Олег помолчал, поколотил полешки в камине и вздохнул.
– Я совсем не понимаю, как писать. И новую работу я думаю сделать последней и назвать «Обет молчания».
– Ну-у-у-у! – откинулся в кресле Залесский. – Старая песня, ведь я вам не советовал. А вы не отступились.
– Да! – вновь решительно заговорил Олег. – За обретение потеря, это ясно, а забываем. Была Россия варварской – была цела природа, язык был чист, была народная культура, костюм, кухня, стала Россия передовой – природа гибнет, реки запружены, изуродованы, архитектура рушится, национальная одежда, кухня, да что кухня, культура стала этнографической редкостью, только ансамбли песни и пляски, как ряженые, пляшут перед иностранцами. Вода отравлена, воздух загажен…
– Зло, зло! – одобрительно посмеялся Залесский.
– Не зло, а больно. Спутаны понятия цивилизации и прогресса. Не машины на нас работают, а мы на них. А почему? Человек несовершенен. И чем дальше, тем более несовершенен. А разве может несовершенный человек создать совершенную машину? Нет! И эта гонка техники, науки, ее обслуживающей, пострашнее гонки вооружений. Тело ублажать – вот ваша цивилизация.
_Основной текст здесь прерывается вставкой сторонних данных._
Lemma refines_compatible : compatible refines.
Proof.
  assert (Hbind : forall p p' f f',
    refines p p' -> (forall a, refines (f a) (f' a)) -> refines (bind p f) (bind p' f')).
  { intros p p' f f' Hp Hf n m c Hnm H. unfold bind in *.
    destruct (p n c) as [x c' | e |] eqn:E; [| |congruence].
    - rewrite (Hp n m c Hnm) by congruence. rewrite E. apply Hf; assumption.
    - rewrite (Hp n m c Hnm) by congruence. rewrite E. reflexivity. }
  split.
  - intros r n m c _ _. reflexivity.
  - intros n m c _ H. congruence.
  - intros n m c _ _. reflexivity.
  - intros n m c _ _. reflexivity.
  - exact Hbind.
  - intros p p' q q' Hp Hq n m c Hnm H. unfold __or__ in *.
    destruct (p n c) as [x c' | e |] eqn:E; [| |congruence].
    + rewrite (Hp n m c Hnm) by congruence. rewrite E. reflexivity.
    + rewrite (Hp n m c Hnm) by congruence. rewrite E.
      destruct e; try reflexivity. apply Hq; assumption.
  - intros p p' q q' Hp Hq H n m c Hnm Hne.
    rewrite <- Hp, <- Hq. apply H; [exact Hnm | now rewrite Hp].
  - intros f f' H n m c Hnm Hne. unfold do in *.
    assert (Hr : refines (reduce n (f tt)) (reduce n (f' tt))).
    { apply reduce_rel; [ intros ? ? ? _ ?; congruence
                        | intros ? ? ? ? _ _; reflexivity
                        | exact Hbind | apply H ]. }
    rewrite <- (Hr n m c Hnm Hne).
    apply reduce_fuel_monotone; [exact Hnm|]. rewrite (Hr n m c Hnm Hne). exact Hne.
Qed.
(** ** Lists *)

Lemma filter_none {A : Type} (P : A → Prop) `{∀ x, Decision (P x)} (l : list A) :
  (∀ x, x ∈ l → ¬ P x) → filter P l = [].
Proof.
  induction l as [|x l IH]; intros Hl; [done|].
  rewrite filter_cons_False by (apply Hl; left).
  apply IH. intros y Hy. apply Hl. by right.
Qed.

(** ** Deduplication *)

Lemma uniqueFrom_elem (seen : gset string) (keys : list string) (k : string) :
  k ∈ uniqueFrom seen keys ↔ k ∈ keys ∧ k ∉ seen.
Proof.
  revert seen. induction keys as [|x keys IH]; intros seen; simpl.
  - split; [intros H; inversion H | intros [H _]; inversion H].
  - case_decide as Hx.
    + rewrite IH, elem_of_cons. split; [tauto|].
      intros [[->|Hk] Hn]; [contradiction | tauto].
    + rewrite !elem_of_cons, IH. split.
      * intros [->|[Hk Hn]]; [tauto|]. split; [tauto|]. set_solver.
      * intros [[->|Hk] Hn]; [tauto|].
        destruct (decide (k = x)) as [->|Hne]; [tauto|]. right. split; [done|].
        set_solver.
Qed.

Lemma uniqueFrom_NoDup (seen : gset string) (keys : list string) :
  NoDup (uniqueFrom seen keys).
Proof.
  revert seen. induction keys as [|x keys IH]; intros seen; simpl.
  - constructor.
  - case_decide; [apply IH|]. constructor; [|apply IH].
    rewrite uniqueFrom_elem. set_solver.
Qed.

Lemma uniqueKeys_elem (keys : list string) (k : string) :
  k ∈ uniqueKeys keys ↔ k ∈ keys.
Proof. unfold uniqueKeys. rewrite uniqueFrom_elem. set_solver. Qed.

Lemma uniqueKeys_NoDup (keys : list string) : NoDup (uniqueKeys keys).
Proof. apply uniqueFrom_NoDup. Qed.

(** ** The presence check (first loop) *)

Section presence.
Variable budgets : BudgetsMap.
Variable enrollments : LeaEnrollmentMap.
Variable anchors : DistrictAnchorsMap.

Lemma enrollmentMissing_spec (k : string) :
  enrollmentMissing (enrollments !! k) = false ↔ hasEnrollment enrollments k.
Proof.
  unfold hasEnrollment, enrollmentMissing.
  destruct (enrollments !! k) as [e|].
  - destruct (Req_dec_T _ _) as [Hz|Hz]; [|destruct (Rle_dec _ _) as [Hl|Hl]].
    + split; [done|]. intros (e' & [= <-] & Hp). lra.
    + split; [done|]. intros (e' & [= <-] & Hp). lra.
    + split; [|done]. intros _. exists e. split; [done|lra].
  - split; [done|]. intros (e' & [=] & _).
Qed.

Lemma presence_foldl (st : Presence) (l : list string) :
  let r := foldl (presenceStep budgets enrollments anchors) st l in
  missingBudgets r =
    missingBudgets st ++ filter (λ k, notFound budgets k = true) l ∧
  missingEnrollment r =
    missingEnrollment st ++
    filter (λ k, enrollmentMissing (enrollments !! k) = true) l ∧
  missingAnchors r =
    missingAnchors st ++ filter (λ k, notFound anchors k = true) l ∧
  flagWarnings r =
    flagWarnings st ++
    concat ((λ k, from_option budgetWarnings [] (budgets !! k)) <$> l).
Proof.
  revert st. induction l as [|k l IH]; intros st; simpl.
  - rewrite !app_nil_r. done.
  - destruct (IH (presenceStep budgets enrollments anchors st k))
      as (H1 & H2 & H3 & H4).
    simpl. rewrite H1, H2, H3, H4. clear IH H1 H2 H3 H4.
    unfold presenceStep; simpl. rewrite !filter_cons.
    repeat split.
    + destruct (notFound budgets k); case_decide; simplify_eq;
        by rewrite <- ?app_assoc.
    + destruct (enrollmentMissing (enrollments !! k)); case_decide;
        simplify_eq; by rewrite <- ?app_assoc.
    + destruct (notFound anchors k); case_decide; simplify_eq;
        by rewrite <- ?app_assoc.
    + destruct (budgets !! k); simpl; [by rewrite <- app_assoc | done].
Qed.

Lemma presence_spec (l : list string) :
  let r := presence budgets enrollments anchors l in
  missingBudgets r = filter (λ k, notFound budgets k = true) l ∧
  missingEnrollment r =
    filter (λ k, enrollmentMissing (enrollments !! k) = true) l ∧
  missingAnchors r = filter (λ k, notFound anchors k = true) l ∧
  flagWarnings r =
    concat ((λ k, from_option budgetWarnings [] (budgets !! k)) <$> l).
Proof.
  pose proof (presence_foldl (Build_Presence [] [] [] []) l) as H.
  simpl in H. exact H.
Qed.

(** When the three lists are empty, every key passed the three tests. *)
Lemma presence_all (l : list string) (k : string) :
  let r := presence budgets enrollments anchors l in
  missingBudgets r = [] → missingEnrollment r = [] → missingAnchors r = [] →
  k ∈ l →
  notFound budgets k = false ∧ hasEnrollment enrollments k ∧
  notFound anchors k = false.
Proof.
  intros r. destruct (presence_spec l) as (H1 & H2 & H3 & _). fold r in H1, H2, H3.
  rewrite H1, H2, H3. intros Hb He Ha Hk. repeat split.
  - destruct (notFound budgets k) eqn:E; [|done].
    exfalso. eapply (filter_nil_not_elem_of _ _ k Hb); done.
  - apply enrollmentMissing_spec.
    destruct (enrollmentMissing (enrollments !! k)) eqn:E; [|done].
    exfalso. eapply (filter_nil_not_elem_of _ _ k He); done.
  - destruct (notFound anchors k) eqn:E; [|done].
    exfalso. eapply (filter_nil_not_elem_of _ _ k Ha); done.
Qed.

Lemma notFound_own {T : Type} (obj : gmap string T) (k : string) :
  is_Some (obj !! k) → notFound obj k = false.
Proof. intros [v Hv]. unfold notFound. by rewrite Hv. Qed.

Lemma notFound_spec {T : Type} (obj : gmap string T) (k : string) :
  notFound obj k = true ↔ obj !! k = None ∧ k ∉ objectPrototypeNames.
Proof.
  unfold notFound. destruct (obj !! k) as [v|].
  - split; [done|]. by intros [? _].
  - rewrite negb_true_iff, bool_decide_eq_false. tauto.
Qed.

End presence.
(** ** The three loops of the estimate *)

Lemma forOf_cons {S A : Type} (body : S → A → option S) (st : S) (k : A)
    (l : list A) :
  forOf body st (k :: l) = body st k ≫= λ st', forOf body st' l.
Proof. reflexivity. Qed.

(** Splits the first iteration off a loop hypothesis [H]; the step taken is
    left in [Hs], unfolded. *)
Ltac loop_step H step Hs :=
  rewrite forOf_cons in H;
  match type of H with
  | (?b ≫= _) = Some _ =>
      let st := fresh "st" in
      destruct b as [st|] eqn:Hs; simpl in H; [|discriminate H];
      unfold step in Hs
  end.

Section loops.
Variable budgets : BudgetsMap.
Variable enrollments : LeaEnrollmentMap.
Variable anchors : DistrictAnchorsMap.

(** Hub loop: the state only grows, it ends at least as large as every
    total met, and when the hub changes it is the first key whose total
    reaches the final value. *)
Lemma hub_loop (l : list string) (hk hk' : string) (he he' : R) :
  forOf (hubStep enrollments) (hk, he) l = Some (hk', he') →
  he <= he' ∧
  (∀ k e, k ∈ l → enrollments !! k = Some e → enrollmentData.total e <= he') ∧
  ((hk' = hk ∧ he' = he) ∨
   ∃ l1 l2 e,
     l = l1 ++ hk' :: l2 ∧ enrollments !! hk' = Some e ∧
     enrollmentData.total e = he' ∧ he < he' ∧
     ∀ k e', k ∈ l1 → enrollments !! k = Some e' → enrollmentData.total e' < he').
Proof.
  revert hk he. induction l as [|k l IH]; intros hk he H.
  - injection H as <- <-. split; [lra|]. split; [|by left].
    intros k e Hk. inversion Hk.
  - loop_step H hubStep Hs.
    destruct (enrollments !! k) as [e|] eqn:Ek; simpl in Hs; [|done].
    injection Hs as <-.
    destruct (Rgt_dec (enrollmentData.total e) he) as [Hgt|Hle].
    + apply IH in H as (H1 & H2 & H3). split; [lra|]. split.
      * intros k0 e0 [->|Hk0]%elem_of_cons E0; [|eauto].
        rewrite Ek in E0. injection E0 as <-. done.
      * right. destruct H3 as [[-> ->]|(l1 & l2 & e1 & -> & E1 & Ht & Hlt & Hl1)].
        -- exists [], l, e. repeat split; try done; try lra.
           intros k0 e0 Hk0. inversion Hk0.
        -- exists (k :: l1), l2, e1. repeat split; try done; try lra.
           intros k0 e0 [->|Hk0]%elem_of_cons E0; [|eauto].
           rewrite Ek in E0. injection E0 as <-. lra.
    + apply IH in H as (H1 & H2 & H3). split; [lra|]. split.
      * intros k0 e0 [->|Hk0]%elem_of_cons E0; [|eauto].
        rewrite Ek in E0. injection E0 as <-. lra.
      * destruct H3 as [[-> ->]|(l1 & l2 & e1 & -> & E1 & Ht & Hlt & Hl1)]; [by left|].
        right. exists (k :: l1), l2, e1. repeat split; try done.
        intros k0 e0 [->|Hk0]%elem_of_cons E0; [|eauto].
        rewrite Ek in E0. injection E0 as <-. lra.
Qed.

(** Spoke loop: one entry is pushed for every key other than the hub, in
    the order of the keys, carrying the key and its enrollment total. *)
Lemma spoke_loop (hk : string) (ha : anchors.DistrictAnchor) (share cpsm : R)
    (l : list string) (bd bd' : list SpokeDetail) (ti ti' : R)
    (w w' : list string) :
  forOf (spokeStep enrollments anchors hk ha share cpsm) (bd, ti, w) l
    = Some (bd', ti', w') →
  ∃ new,
    bd' = bd ++ new ∧
    key <$> new = filter (λ k, k ≠ hk) l ∧
    ∀ d, d ∈ new →
      ∃ e, enrollments !! key d = Some e ∧ enrollment d = enrollmentData.total e.
Proof.
  revert bd bd' ti ti' w w'.
  induction l as [|k l IH]; intros bd bd' ti ti' w w' H.
  - injection H as <- <- <-. exists []. rewrite app_nil_r. repeat split.
    intros d Hd. inversion Hd.
  - loop_step H spokeStep Hs. rewrite filter_cons.
    destruct (decide (k = hk)) as [->|Hne].
    + injection Hs as <-.
      rewrite decide_False by (intros Hc; by apply Hc). by apply IH in H.
    + rewrite decide_True by done.
      destruct (anchors !! k) as [a|] eqn:Ea; simpl in Hs; [|done].
      destruct (enrollments !! k) as [e|] eqn:Ee; simpl in Hs; [|done].
      injection Hs as <-.
      apply IH in H as (new & -> & Hkeys & Hnew).
      eexists (_ :: new). split; [by rewrite <- app_assoc|].
      split; [by rewrite fmap_cons, Hkeys|].
      intros d [->|Hd]%elem_of_cons; [|eauto]. simpl. eauto.
Qed.

(** The loops cannot throw once every key has its records. *)
Lemma hub_loop_total (l : list string) (st : string * R) :
  (∀ k, k ∈ l → is_Some (enrollments !! k)) →
  is_Some (forOf (hubStep enrollments) st l).
Proof.
  revert st. induction l as [|k l IH]; intros st Hl; [by eexists|].
  rewrite forOf_cons. destruct (Hl k) as [e Ee]; [left|].
  destruct (hubStep enrollments st k) as [st'|] eqn:Hs; simpl.
  - apply IH. intros k' Hk'. apply Hl. by right.
  - unfold hubStep in Hs. rewrite Ee in Hs. discriminate Hs.
Qed.

Lemma totals_loop_total (hk : string) (l : list string) (st : R * R * R) :
  (∀ k, k ∈ l → is_Some (enrollments !! k) ∧ is_Some (budgets !! k)) →
  is_Some (forOf (totalsStep budgets enrollments hk) st l).
Proof.
  revert st. induction l as [|k l IH]; intros [[cE cS] aS] Hl; [by eexists|].
  rewrite forOf_cons. destruct (Hl k) as [[e Ee] [b Eb]]; [left|].
  destruct (totalsStep budgets enrollments hk (cE, cS, aS) k) as [st'|] eqn:Hs;
    simpl.
  - apply IH. intros k' Hk'. apply Hl. by right.
  - unfold totalsStep in Hs. rewrite Ee, Eb in Hs. discriminate Hs.
Qed.

Lemma spoke_loop_total (hk : string) (ha : anchors.DistrictAnchor)
    (share cpsm : R) (l : list string) (st : list SpokeDetail * R * list string) :
  (∀ k, k ∈ l → is_Some (enrollments !! k) ∧ is_Some (anchors !! k)) →
  is_Some (forOf (spokeStep enrollments anchors hk ha share cpsm) st l).
Proof.
  revert st. induction l as [|k l IH]; intros [[bd ti] w] Hl; [by eexists|].
  assert (∀ k', k' ∈ l → is_Some (enrollments !! k') ∧ is_Some (anchors !! k'))
    as Hl' by (intros k' Hk'; apply Hl; by right).
  rewrite forOf_cons.
  destruct (spokeStep enrollments anchors hk ha share cpsm (bd, ti, w) k)
    as [st'|] eqn:Hs; simpl; [by apply IH|].
  unfold spokeStep in Hs. destruct (decide (k = hk)); [discriminate Hs|].
  destruct (Hl k) as [[e Ee] [a Ea]]; [left|]. rewrite Ea, Ee in Hs.
  discriminate Hs.
Qed.

End loops.
(** ** The shape of a successful estimate *)

Section estimate.
Variable budgets : BudgetsMap.
Variable enrollments : LeaEnrollmentMap.
Variable anchors : DistrictAnchorsMap.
– Но почему же это моя? – Залесский начинал сердиться.
– Не ваша, простите, а как бы я ученым и технарям говорю.
– Так и скажите! «Обет молчания», это ведь гордыня, как же тогда с любовью? За что бедных людей на растерзание цивилизации бросать?
– Дойдут до предела и поймут, – упрямо сказал Олег, – поймут, что прогресс в усилении любви и углублении мысли, а не в уничтожении природы. Природу уничтожаем, за это она мстит. Сколько дебилов, сумасшедших, больных, детская смертность огромная. Обет молчания не от гордыни, а от подражания, если хотите, подвигу безмолвия. Писателю лучше на обочине стоять, а не бежать, задрав штаны, за каждой очередной идеей.
– Уж вы-то только за одной бегаете, – поддел Залесский.
Олег поднял на него глаза и примирительно засмеялся. Повернулся ко мне и, вовлекая в беседу, которая обещала быть легче предыдущей, попросил принести дров для камина.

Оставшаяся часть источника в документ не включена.